» **What to produce**: Your output should be the lines of the data that follow, reproduced exactly from the first through the line bearing "(** ** Traces *)".

START Data to examine

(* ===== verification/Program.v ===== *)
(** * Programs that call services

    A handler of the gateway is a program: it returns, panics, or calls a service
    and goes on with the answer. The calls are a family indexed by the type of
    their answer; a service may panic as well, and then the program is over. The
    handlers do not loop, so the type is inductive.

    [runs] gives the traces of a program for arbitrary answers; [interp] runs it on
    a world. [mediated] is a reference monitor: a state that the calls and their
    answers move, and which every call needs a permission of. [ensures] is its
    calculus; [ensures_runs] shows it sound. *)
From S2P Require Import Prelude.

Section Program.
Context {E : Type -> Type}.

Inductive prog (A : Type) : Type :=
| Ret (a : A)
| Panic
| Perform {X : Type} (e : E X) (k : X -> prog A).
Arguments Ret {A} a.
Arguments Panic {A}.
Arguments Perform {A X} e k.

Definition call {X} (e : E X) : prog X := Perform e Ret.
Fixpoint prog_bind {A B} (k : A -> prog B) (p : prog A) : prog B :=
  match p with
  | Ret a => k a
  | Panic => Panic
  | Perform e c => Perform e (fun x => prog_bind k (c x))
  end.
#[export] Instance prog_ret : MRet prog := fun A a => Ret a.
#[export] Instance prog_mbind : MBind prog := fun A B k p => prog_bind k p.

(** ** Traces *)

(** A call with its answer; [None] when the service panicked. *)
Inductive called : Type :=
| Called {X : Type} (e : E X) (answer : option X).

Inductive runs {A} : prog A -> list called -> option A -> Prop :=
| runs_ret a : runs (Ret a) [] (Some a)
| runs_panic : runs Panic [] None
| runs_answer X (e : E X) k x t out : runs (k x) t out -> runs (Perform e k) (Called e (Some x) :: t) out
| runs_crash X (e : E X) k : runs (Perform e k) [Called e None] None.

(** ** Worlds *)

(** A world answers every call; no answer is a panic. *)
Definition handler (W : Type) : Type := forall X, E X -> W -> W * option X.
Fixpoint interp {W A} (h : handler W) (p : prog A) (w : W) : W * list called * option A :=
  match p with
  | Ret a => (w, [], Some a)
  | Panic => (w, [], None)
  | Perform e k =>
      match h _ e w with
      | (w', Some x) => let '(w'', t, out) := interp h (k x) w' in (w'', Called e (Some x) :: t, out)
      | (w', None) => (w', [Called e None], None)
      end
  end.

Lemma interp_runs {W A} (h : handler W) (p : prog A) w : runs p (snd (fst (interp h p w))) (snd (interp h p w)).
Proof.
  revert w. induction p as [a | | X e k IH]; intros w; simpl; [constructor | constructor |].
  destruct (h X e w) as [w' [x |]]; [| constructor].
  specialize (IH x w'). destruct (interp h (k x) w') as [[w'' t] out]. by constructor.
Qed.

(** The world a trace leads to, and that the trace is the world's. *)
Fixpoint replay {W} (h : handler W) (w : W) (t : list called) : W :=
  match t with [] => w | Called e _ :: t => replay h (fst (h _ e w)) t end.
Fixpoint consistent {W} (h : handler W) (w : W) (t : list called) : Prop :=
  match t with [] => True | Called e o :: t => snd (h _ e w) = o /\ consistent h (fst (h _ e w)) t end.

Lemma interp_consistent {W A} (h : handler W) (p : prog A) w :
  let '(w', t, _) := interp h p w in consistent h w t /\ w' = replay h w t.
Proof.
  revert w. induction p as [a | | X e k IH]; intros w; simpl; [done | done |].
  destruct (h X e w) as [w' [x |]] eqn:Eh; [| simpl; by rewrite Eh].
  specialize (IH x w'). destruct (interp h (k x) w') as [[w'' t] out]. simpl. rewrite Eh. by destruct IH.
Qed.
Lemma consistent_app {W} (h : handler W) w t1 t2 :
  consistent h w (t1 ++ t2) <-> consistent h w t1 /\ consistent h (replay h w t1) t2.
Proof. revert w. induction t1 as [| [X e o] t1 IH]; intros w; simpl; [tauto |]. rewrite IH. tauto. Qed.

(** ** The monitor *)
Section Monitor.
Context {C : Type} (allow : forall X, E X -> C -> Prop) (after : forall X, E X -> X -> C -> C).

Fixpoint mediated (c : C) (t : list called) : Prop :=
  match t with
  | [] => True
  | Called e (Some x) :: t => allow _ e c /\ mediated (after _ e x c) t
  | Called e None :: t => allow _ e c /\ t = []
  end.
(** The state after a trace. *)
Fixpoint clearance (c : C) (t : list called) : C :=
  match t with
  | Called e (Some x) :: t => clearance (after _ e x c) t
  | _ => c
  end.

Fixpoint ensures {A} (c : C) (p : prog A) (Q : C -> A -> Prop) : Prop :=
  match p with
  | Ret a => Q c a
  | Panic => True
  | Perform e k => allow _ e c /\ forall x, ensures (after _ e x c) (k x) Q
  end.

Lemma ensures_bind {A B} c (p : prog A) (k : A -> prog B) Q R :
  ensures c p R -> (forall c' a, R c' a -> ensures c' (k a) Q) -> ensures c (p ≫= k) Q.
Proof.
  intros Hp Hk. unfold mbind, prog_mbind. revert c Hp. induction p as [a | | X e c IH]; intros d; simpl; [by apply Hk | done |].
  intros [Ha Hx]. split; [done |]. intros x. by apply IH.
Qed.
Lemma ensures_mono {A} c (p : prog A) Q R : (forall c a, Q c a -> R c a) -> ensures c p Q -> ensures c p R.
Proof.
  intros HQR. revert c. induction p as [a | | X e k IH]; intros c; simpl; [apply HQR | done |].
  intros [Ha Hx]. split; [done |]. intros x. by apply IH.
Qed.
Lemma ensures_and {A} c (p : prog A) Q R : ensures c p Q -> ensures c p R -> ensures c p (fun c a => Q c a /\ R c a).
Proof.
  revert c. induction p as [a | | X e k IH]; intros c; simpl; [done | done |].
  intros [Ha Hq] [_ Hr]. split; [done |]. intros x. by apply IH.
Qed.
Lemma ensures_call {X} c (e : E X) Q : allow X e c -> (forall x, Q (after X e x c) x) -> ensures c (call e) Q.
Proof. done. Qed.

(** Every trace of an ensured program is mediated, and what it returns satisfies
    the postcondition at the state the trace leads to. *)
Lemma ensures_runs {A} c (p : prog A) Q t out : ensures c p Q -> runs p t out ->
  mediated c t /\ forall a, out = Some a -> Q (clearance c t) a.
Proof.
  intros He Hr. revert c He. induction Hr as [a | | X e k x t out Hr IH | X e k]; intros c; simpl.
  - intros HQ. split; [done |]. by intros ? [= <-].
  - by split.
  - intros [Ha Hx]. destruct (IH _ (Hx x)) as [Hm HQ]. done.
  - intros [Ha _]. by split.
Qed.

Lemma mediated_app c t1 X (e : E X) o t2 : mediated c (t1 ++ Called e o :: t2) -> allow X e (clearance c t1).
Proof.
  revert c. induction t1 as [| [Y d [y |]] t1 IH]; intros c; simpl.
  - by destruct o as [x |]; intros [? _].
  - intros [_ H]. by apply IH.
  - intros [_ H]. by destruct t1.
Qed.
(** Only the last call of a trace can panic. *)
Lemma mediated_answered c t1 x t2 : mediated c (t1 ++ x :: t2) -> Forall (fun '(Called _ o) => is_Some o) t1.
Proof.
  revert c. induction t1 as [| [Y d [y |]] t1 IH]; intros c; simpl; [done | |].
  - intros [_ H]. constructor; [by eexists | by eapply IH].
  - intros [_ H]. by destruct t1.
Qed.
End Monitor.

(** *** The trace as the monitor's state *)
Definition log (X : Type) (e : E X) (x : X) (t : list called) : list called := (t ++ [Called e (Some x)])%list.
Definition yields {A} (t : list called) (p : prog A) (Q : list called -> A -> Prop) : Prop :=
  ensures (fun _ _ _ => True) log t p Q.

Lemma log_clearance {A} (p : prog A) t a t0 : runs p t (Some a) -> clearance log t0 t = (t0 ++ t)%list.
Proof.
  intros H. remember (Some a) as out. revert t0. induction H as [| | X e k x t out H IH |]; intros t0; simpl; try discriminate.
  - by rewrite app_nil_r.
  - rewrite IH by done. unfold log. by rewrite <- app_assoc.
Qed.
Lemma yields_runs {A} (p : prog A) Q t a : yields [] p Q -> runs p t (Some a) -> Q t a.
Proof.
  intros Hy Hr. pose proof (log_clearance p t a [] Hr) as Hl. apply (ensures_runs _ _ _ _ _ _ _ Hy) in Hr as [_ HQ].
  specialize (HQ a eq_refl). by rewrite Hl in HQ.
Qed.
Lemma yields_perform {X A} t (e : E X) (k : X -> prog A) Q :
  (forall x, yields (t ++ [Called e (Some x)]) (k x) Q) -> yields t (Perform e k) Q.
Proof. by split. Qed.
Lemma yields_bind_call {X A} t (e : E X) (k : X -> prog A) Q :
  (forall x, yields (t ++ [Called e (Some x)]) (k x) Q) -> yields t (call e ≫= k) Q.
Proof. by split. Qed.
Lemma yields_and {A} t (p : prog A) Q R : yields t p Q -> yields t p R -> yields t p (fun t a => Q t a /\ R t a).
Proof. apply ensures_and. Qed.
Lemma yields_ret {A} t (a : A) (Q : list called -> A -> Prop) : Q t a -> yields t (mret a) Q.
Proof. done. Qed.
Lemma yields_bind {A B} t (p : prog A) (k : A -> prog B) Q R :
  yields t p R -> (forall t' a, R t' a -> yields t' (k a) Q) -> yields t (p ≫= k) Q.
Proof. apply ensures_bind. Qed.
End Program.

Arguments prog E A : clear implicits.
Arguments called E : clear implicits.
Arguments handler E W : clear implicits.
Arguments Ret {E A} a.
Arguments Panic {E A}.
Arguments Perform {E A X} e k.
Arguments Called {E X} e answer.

END Data to examine

» **Task output**:
(* ===== verification/Program.v ===== *)
(** * Programs that call services

    A handler of the gateway is a program: it returns, panics, or calls a service
    and goes on with the answer. The calls are a family indexed by the type of
    their answer; a service may panic as well, and then the program is over. The
    handlers do not loop, so the type is inductive.

    [runs] gives the traces of a program for arbitrary answers; [interp] runs it on
    a world. [mediated] is a reference monitor: a state that the calls and their
    answers move, and which every call needs a permission of. [ensures] is its
    calculus; [ensures_runs] shows it sound. *)
From S2P Require Import Prelude.

Section Program.
Context {E : Type -> Type}.

Inductive prog (A : Type) : Type :=
| Ret (a : A)
| Panic
| Perform {X : Type} (e : E X) (k : X -> prog A).
Arguments Ret {A} a.
Arguments Panic {A}.
Arguments Perform {A X} e k.

Definition call {X} (e : E X) : prog X := Perform e Ret.
Fixpoint prog_bind {A B} (k : A -> prog B) (p : prog A) : prog B :=
  match p with
  | Ret a => k a
  | Panic => Panic
  | Perform e c => Perform e (fun x => prog_bind k (c x))
  end.
#[export] Instance prog_ret : MRet prog := fun A a => Ret a.
#[export] Instance prog_mbind : MBind prog := fun A B k p => prog_bind k p.

(** ** Traces *)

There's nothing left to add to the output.